Whenever I find a way to share his experience with somebody that may benefit from hearing about it, I can see the peace and comfort that it gives. This is why he has agreed to share it openly. It is one of his new gifts to give. Even better, when I get to watch people receive the story from him… This unassuming package of a handsome middle-aged dad, meeting people at the grocery, at the pool, in the neighborhood. Somehow he invites near-strangers to share their deepest secrets, experiences and fears with him.

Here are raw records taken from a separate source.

(** Payload of [setGlobalConfig]; [Boolean(allowAllUsers)] is taken when the
    field is present. *)
Record ConfigPayload := mkConfigPayload {
  cf_allowAllUsers : option bool;
  cf_admins : arg
}.

Definition setGlobalConfig (req : Request ConfigPayload) : MA Config :=
  let+ isAdmin := lift (isAdminRequest req) in
  if negb isAdmin then throwA NotAuthorizedGlobalConfig else
  let allowAllUsers_ := cf_allowAllUsers (payload req) in
  let admins_ := cf_admins (payload req) in
  let+ cfg := lift readGlobalConfig in
  let next := cfg in
  let next := match allowAllUsers_ with
              | Some b => mkConfig b (admins next)
              | None => next
              end in
  let next := if isArray admins_
              then mkConfig (allowAllUsers next) (array_or_empty admins_)
              else next in
  run+ writeGlobalConfig next in
  retA next.

Definition getProjectSettings {P} (req : Request P) : MA (gmap string bool) :=
  readProjectSettings.

(** Payload of the two resolvers that set a project's flag. *)
Record ProjectPayload := mkProjectPayload {
  pj_projectKey : option string;
  pj_enabled : option bool
}.

(** [setProjectEnabled] ([adminconfigpage.js]): administrators only. *)
Definition setProjectEnabled (req : Request ProjectPayload) : MA (string * bool) :=
  let+ isAdmin := lift (isAdminRequest req) in
  if negb isAdmin then throwA NotAuthorizedProjectSettings else
  let projectKey := pj_projectKey (payload req) in
  let enabled := pj_enabled (payload req) in
  if negb (truthy_id projectKey) then lift (throw ProjectKeyRequired) else
  let projectKey := default "" projectKey in
  let+ map := readProjectSettings in
  let map := set_enabled map projectKey (truthy_flag enabled) in
  run+ writeProjectSettings map in
  retA (projectKey, truthy_flag enabled).

(** [getProjectConfig] (project-level module): a project without entry uses
    the global templates. *)
Definition getProjectConfig (req : Request (option string)) : MA (string * bool) :=
  let projectKey := payload req in
  if negb (truthy_id projectKey) then lift (throw ProjectKeyRequired) else
  let projectKey := default "" projectKey in
  let+ map := readProjectSettings in
  retA (projectKey, enabled_of map projectKey).

(** [setProjectUseGlobalTemplates] (project-level module): also open to
    everyone when all users are allowed, and to the project's
    administrators. *)
Definition setProjectUseGlobalTemplates (req : Request ProjectPayload)
    : MA (string * bool) :=
  let projectKey := pj_projectKey (payload req) in
  let enabled := pj_enabled (payload req) in
  if negb (truthy_id projectKey) then lift (throw ProjectKeyRequired) else
  let projectKey := default "" projectKey in
  let+ cfg := lift readGlobalConfig in
  let+ isAdmin := lift (isAdminRequest req) in
  let isProjAdmin := isProjectAdmin req projectKey in
  if negb (allowAllUsers cfg) && negb isAdmin && negb isProjAdmin
  then throwA NotAuthorizedProjectSettings else
  let+ map := readProjectSettings in
  let map := set_enabled map projectKey (truthy_flag enabled) in
  run+ writeProjectSettings map in
  retA (projectKey, truthy_flag enabled).

(** ** Notions of the specification *)

Definition templates (w : World) : gmap string Template := st_templates (w_store w).
Definition index (w : World) : list string := st_index (w_store w).

(** Whitespace-only text (the empty text included). *)
Definition blank (s : text) : bool := forallb is_whitespace s.

(** The scope of a record on each axis: its set, the empty set (the
    wildcard) when the field is absent. *)
Definition projectsOf (t : Template) : list string := default [] (tpl_assignedProjects t).
Definition issueTypesOf (t : Template) : list string := default [] (tpl_assignedIssueTypes t).

(** Overlap on one axis: one side is the wildcard or they share an element. *)
Definition axisOverlap (a b : list string) : Prop :=
  a = [] ∨ b = [] ∨ ∃ x, x ∈ a ∧ x ∈ b.

(** Overlap of two scopes: on both axes. *)
Definition scopeOverlap (t o : Template) : Prop :=
  axisOverlap (projectsOf t) (projectsOf o)
  ∧ axisOverlap (issueTypesOf t) (issueTypesOf o).

(** A scope matches a concrete pair; a missing or empty issue type only
    matches the wildcard. *)
Definition scopeMatches (t : Template) (projectKey : string)
    (issueType : option string) : Prop :=
  (projectsOf t = [] ∨ projectKey ∈ projectsOf t)
  ∧ (issueTypesOf t = []
     ∨ ∃ it, issueType = Some it ∧ it ≠ "" ∧ it ∈ issueTypesOf t).

Definition isDeleted (t : Template) : Prop := tpl_deleted t = Some true.
Definition isActive (t : Template) : Prop := tpl_active t = Some true.

(** A record that [findMatch] may return for the pair. *)
Definition candidate (t : Template) (projectKey : string)
    (issueType : option string) : Prop :=
  ¬ isDeleted t ∧ isActive t ∧ scopeMatches t projectKey issueType.

(** [r] is the first candidate in index order, or none when there is none. *)
Definition first_candidate (tm : gmap string Template) (idx : list string)
    (projectKey : string) (issueType : option string)
    (r : option Template) : Prop :=
  match r with
  | Some t =>
      ∃ i id, idx !! i = Some id ∧ tm !! id = Some t
        ∧ candidate t projectKey issueType
        ∧ ∀ j id' t', j < i → idx !! j = Some id' → tm !! id' = Some t' →
            ¬ candidate t' projectKey issueType
  | None =>
      ∀ id t, id ∈ idx → tm !! id = Some t → ¬ candidate t projectKey issueType
  end.

(** A record that enforcement for [t] has to deactivate: stored under
    another id, not deleted, active, and overlapping [t] on both axes. *)
Definition competitor (t : Template) (tm : gmap string Template)
    (id : string) : Prop :=
  id ≠ tpl_id t
  ∧ ∃ o, tm !! id = Some o ∧ ¬ isDeleted o ∧ isActive o ∧ scopeOverlap t o.

(** What a deactivation writes. *)
Definition deactivate (n : nat) (o : Template) : Template :=
  set_updatedAt n (set_active false o).

(** The effect of the enforcement loop for [t] over [idx], from world [w] to
    world [w'], deactivating [res]. *)
Record enforced (t : Template) (idx : list string) (w w' : World)
    (res : list string) : Prop := mkEnforced {
  enf_index : index w' = index w;
  enf_config : st_config (w_store w') = st_config (w_store w);
  enf_clock : w_clock w' = w_clock w + length res;
  enf_order : res `sublist_of` idx;
  enf_nodup : NoDup res;
  enf_exact : ∀ id, id ∈ res ↔ id ∈ idx ∧ competitor t (templates w) id;
  enf_deactivated : ∀ id, id ∈ res →
    ∃ o n, templates w !! id = Some o ∧ templates w' !! id = Some (deactivate n o);
  enf_others : ∀ id, id ∉ res → templates w' !! id = templates w !! id
}.

(** The configuration in force: the stored one, or the defaults. *)
Definition config (w : World) : Config :=
  default (mkConfig false []) (st_config (w_store w)).

(** The principal is an administrator: listed in the configuration, or
    flagged as one in the request context. *)
Definition isAdminOf (cfg : Config) (user : option User) : bool :=
  match user with
  | Some u => includes (admins cfg) (accountId u) || isProductAdmin u || isAdmin u
  | None => false
  end.

(** The authorization decision of update, delete and issue-type assignment:
    everyone is allowed, or the principal is an administrator or the owner. *)
Definition mayEdit (w : World) (user : option User) (t : Template) : bool :=
  allowAllUsers (config w) || isAdminOf (config w) user || isOwner user t.

(** The decision of project assignment also admits a principal who
    administers every target project. *)
Definition mayAssignProjects {P} (req : Request P) (w : World) (t : Template)
    (projects : list string) : bool :=
  mayEdit w (context_user req) t || forallb (isProjectAdmin req) projects.

(** The fields that decide what a record covers and whether it is visible. *)
Definition same_scope (o o' : Template) : Prop :=
  tpl_assignedProjects o' = tpl_assignedProjects o
  ∧ tpl_assignedIssueTypes o' = tpl_assignedIssueTypes o
  ∧ tpl_deleted o' = tpl_deleted o.

(** The secondary axis of an assignment: left alone when absent, replaced
    by the array, or by the empty array when the value is not an array. *)
Definition secondary (a : arg) (old : option (list string)) : option (list string) :=
  match a with
  | Absent => old
  | _ => Some (array_or_empty a)
  end.

(** A resolver call that returned rather than threw. *)
Definition succeeded {A} (x : result A * World) : bool :=
  match x.1 with Ok _ => true | Throw _ => false end.

(** Every record is stored under its own id, as every resolver stores it. *)
Definition keyed_by_id (w : World) : Prop :=
  ∀ id t, templates w !! id = Some t → tpl_id t = id.

(** The uniqueness invariant: no pair is covered by two records of the
    index that are both active and not deleted. *)
Definition one_active_per_pair (w : World) : Prop :=
  ∀ projectKey issueType id1 id2 t1 t2,
    id1 ∈ index w → id2 ∈ index w →
    templates w !! id1 = Some t1 → templates w !! id2 = Some t2 →
    candidate t1 projectKey issueType → candidate t2 projectKey issueType →
    id1 = id2.

(** The two invariants that every resolver but [updateTemplate] and
    [duplicateTemplate] keeps. *)
Definition well_formed (w : World) : Prop :=
  one_active_per_pair w ∧ keyed_by_id w.



(** The world after [storage.set] of a record and one reading of the clock. *)
Definition stored_at (id : string) (t : Template) (w : World) : World :=
  mkWorld (mkStore (st_index (w_store w))
                   (<[id := t]> (st_templates (w_store w)))
                   (st_config (w_store w)))
          (S (w_clock w)).

(** The records found under the ids of [idx], in order. *)
Definition stored (w : World) (idx : list string) : list Template :=
  omap (λ id, templates w !! id) idx.

(** The records of the index that are not soft-deleted. *)
Definition visible (w : World) : list Template :=
  filter (λ t, ¬ isDeleted t) (stored w (index w)).

(** How often a record counts for project key [k] in the project filter:
    once under [__ALL__] when it has no project, else once per occurrence
    of [k] among its projects. *)
Definition counts_for (k : string) (t : Template) : nat :=
  match projectsOf t with
  | [] => if decide (k = "__ALL__") then 1 else 0
  | ps => length (filter (λ p, p = k) ps)
  end.

(** A record that [filterTemplatesByProject] lists for a key: not deleted,
    and without projects or, for a key other than [__ALL__], assigned to it. *)
Definition listedFor (key : string) (t : Template) : Prop :=
  tpl_deleted t ≠ Some true
  ∧ (projectsOf t = [] ∨ (key ≠ "__ALL__" ∧ key ∈ projectsOf t)).

#[global] Instance listedFor_dec (key : string) (t : Template) :
  Decision (listedFor key t).
Proof. unfold listedFor. apply _. Defined.

(** A record that [getTemplatesForProject] lists for a key: not deleted, and
    without projects or assigned to the key. *)
Definition assignedFor (key : string) (t : Template) : Prop :=
  tpl_deleted t ≠ Some true ∧ (projectsOf t = [] ∨ key ∈ projectsOf t).

#[global] Instance assignedFor_dec (key : string) (t : Template) :
  Decision (assignedFor key t).
Proof. unfold assignedFor. apply _. Defined.

(** The summary of a record in the project settings page. *)
Definition item_of (t : Template) : AssignedItem :=
  mkAssignedItem (tpl_id t) (tpl_name t) (issueTypesOf t).

(** ** A scenario

    One administrator (alice, listed in the configuration), one other user
    (mallory), everyone else not allowed; Jira grants nobody project
    administration.  Alice creates template A without projects and template
    B for project PROJ, then activates A. *)
Module Scenario.

Definition alice : User := mkUser "alice" false false.
Definition mallory : User := mkUser "mallory" false false.

Definition request {P} (p : P) (u : User) (gen : string) : Request P :=
  mkRequest p (Some u) (λ _, false) gen.

Definition start : World :=
  mkWorld (mkStore [] ∅ (Some (mkConfig false ["alice"]))) 0.

Definition create_A : Request CreatePayload :=
  request (mkCreatePayload (Some (lit "A")) (Some (lit "Summary A"))
             (Some (lit "Body A")) Absent) alice "tmpl_a".
Lemma effectiveStartTime_idempotent
      (t : Q) (st : FadingState) (vis : bool) (v s o : Q) (l : Z)
      (v' o' : Q) :
  effectiveStartTime
    t (mkRenderState st vis v'
                     (effectiveStartTime t (mkRenderState st vis v s o l))
                     o' l)
  = effectiveStartTime t (mkRenderState st vis v s o l).
Proof.
  unfold effectiveStartTime. cbn [startTime].
  destruct (Qeq_bool s 0) eqn:E.
  - destruct (Qeq_bool t 0); reflexivity.
  - rewrite E. reflexivity.
Qed.

(** X2.  Updating twice at the same time is updating once: the second
    [updateFading] returns the same value and leaves the object as the
    first one left it, also when the first one replaced a start time of
    0. *)
Theorem updateFading_idempotent :
  forall (time : Q) (disableFading : bool) (this : RenderState),
    updateFading time disableFading
                 (after (updateFading time disableFading) this)
    = updateFading time disableFading this.
Proof.
  intros t d this. unfold after.
  rewrite (updateFading_eq t d this). cbv zeta.
  destruct this as [st vis v s o l].
  destruct st; cbn [m_state m_visible lastFrameNumber];
    try (cbn [snd]; rewrite updateFading_eq; reflexivity);
    destruct (d || Qle_bool DEFAULT_FADE_TIME
                            (t - effectiveStartTime
                                   t (mkRenderState _ vis v s o l))) eqn:E;
    cbn [snd]; rewrite updateFading_eq; cbv zeta;
    cbn [m_state m_visible lastFrameNumber]; try reflexivity;
    rewrite effectiveStartTime_idempotent, E; reflexivity.
Qed.

(** The faded states keep their end values. *)
Lemma startFadeIn_terminal_coherent (f : Z) (t : Q) (this : RenderState) :
  terminal_coherent this -> terminal_coherent (startFadeIn f t this).
Proof.
  intro H. rewrite startFadeIn_eq. cbv zeta. case_if; [ exact I | ].
  destruct this as [st vis v s o l]; destruct st; first [ exact H | exact I ].
Qed.

Lemma startFadeOut_terminal_coherent (f : Z) (t : Q) (this : RenderState) :
  terminal_coherent this -> terminal_coherent (startFadeOut f t this).
Proof.
  intro H. rewrite startFadeOut_eq. cbv zeta. case_if; [ exact I | ].
  destruct this as [st vis v s o l]; destruct st; first [ exact H | exact I ].
Qed.

Lemma updateFading_terminal_coherent (t : Q) (d : bool) (this : RenderState) :
  terminal_coherent this -> terminal_coherent (after (updateFading t d) this).
Proof.
  intro H. unfold after. rewrite updateFading_eq. cbv zeta.
  destruct this as [st vis v s o l].
  destruct st; cbn [m_state]; try exact H; case_if;
    first [ exact I | repeat split ].
Qed.

Lemma run_terminal_coherent (v s o : Q) (l : Z) (cs : list Call) :
  terminal_coherent (run cs (constructor v s o l)).
Proof.
  apply run_invariant; [ | exact I ].
  apply call_invariant.
  - intro this. exact I.
  - apply startFadeIn_terminal_coherent.
  - apply startFadeOut_terminal_coherent.
  - apply updateFading_terminal_coherent.
  - intros n this H. exact H.
Qed.

(** X3.  Whatever the calls made on an object since its construction, when
    it is [FadedIn] its opacity is exactly 1 and it is visible, and when it
    is [FadedOut] its opacity is exactly 0 and it is not visible; [value]
    is 1 in both. *)
Theorem faded_states_have_end_values :
  forall (v s o : Q) (l : Z) (cs : list Call),
    let this := run cs (constructor v s o l) in
    (m_state this = FadedIn ->
     opacity this = 1 /\ value this = 1 /\ isVisible this = true)
    /\ (m_state this = FadedOut ->
        opacity this = 0 /\ value this = 1 /\ isVisible this = false).
Proof.
  intros v s o l cs this.
  pose proof (run_terminal_coherent v s o l cs) as H. fold this in H.
  unfold terminal_coherent, isVisible in *.
  split; intro S; rewrite S in H; exact H.
Qed.

Lemma faded_states_have_end_values_witness :
  opacity (run [CallCheckStartFadeIn 2 1 false; CallUpdateFading 801 false;
                CallCheckStartFadeIn 3 900 true]
               (constructor (1 # 3) 5 (1 # 2) 0)) = 1
  /\ opacity (run [CallCheckStartFadeOut 2 1 true;
                   CallUpdateFading 900 false; CallStartFadeOut 3 950]
                  (constructor (1 # 3) 5 (1 # 2) 0)) = 0.
Proof.
  split.
  - exact (proj1 (proj1 (faded_states_have_end_values
                           (1 # 3) 5 (1 # 2) 0
                           [CallCheckStartFadeIn 2 1 false;
                            CallUpdateFading 801 false;
                            CallCheckStartFadeIn 3 900 true])
                        eq_refl)).
  - exact (proj1 (proj2 (faded_states_have_end_values
                           (1 # 3) 5 (1 # 2) 0
                           [CallCheckStartFadeOut 2 1 true;
                            CallUpdateFading 900 false;
                            CallStartFadeOut 3 950])
                        eq_refl)).
Defined.

(** ** Frames *)

Lemma checkStart_after
      (fadeIn : bool) (f : Z) (t : Q) (force : bool) (this : RenderState) :
  after (checkStart fadeIn f t force) this
  = set_lastFrameNumber f
      (if force || FadingState_eqb (m_state this) Undefined
          || (lastFrameNumber this <? f - 1)%Z
       then (if fadeIn then startFadeIn f t this else startFadeOut f t this)
       else this).
Proof. destruct fadeIn; reflexivity. Qed.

There is something very reassuring to people about this man that died and came back. I think it comforts people to hear where their loved one may have gone or hear where they are headed. And, to hear that this lovely man with a wife and children who adore him quietly awaits the time when he is called back. It gives a different perspective. Death doesn’t seem like anything bad at all when you talk to him about it. It’s a homecoming. It isn’t ours to control, ward off or fear. It just is. And it is good. And it has a timing that isn’t ours to know, control or be afraid of.

“Enjoy the time we have now. It is very important. It is about so much more than this. If everybody would experience what I experienced there would not be bad people on this planet. People need to know there is more to it than here.”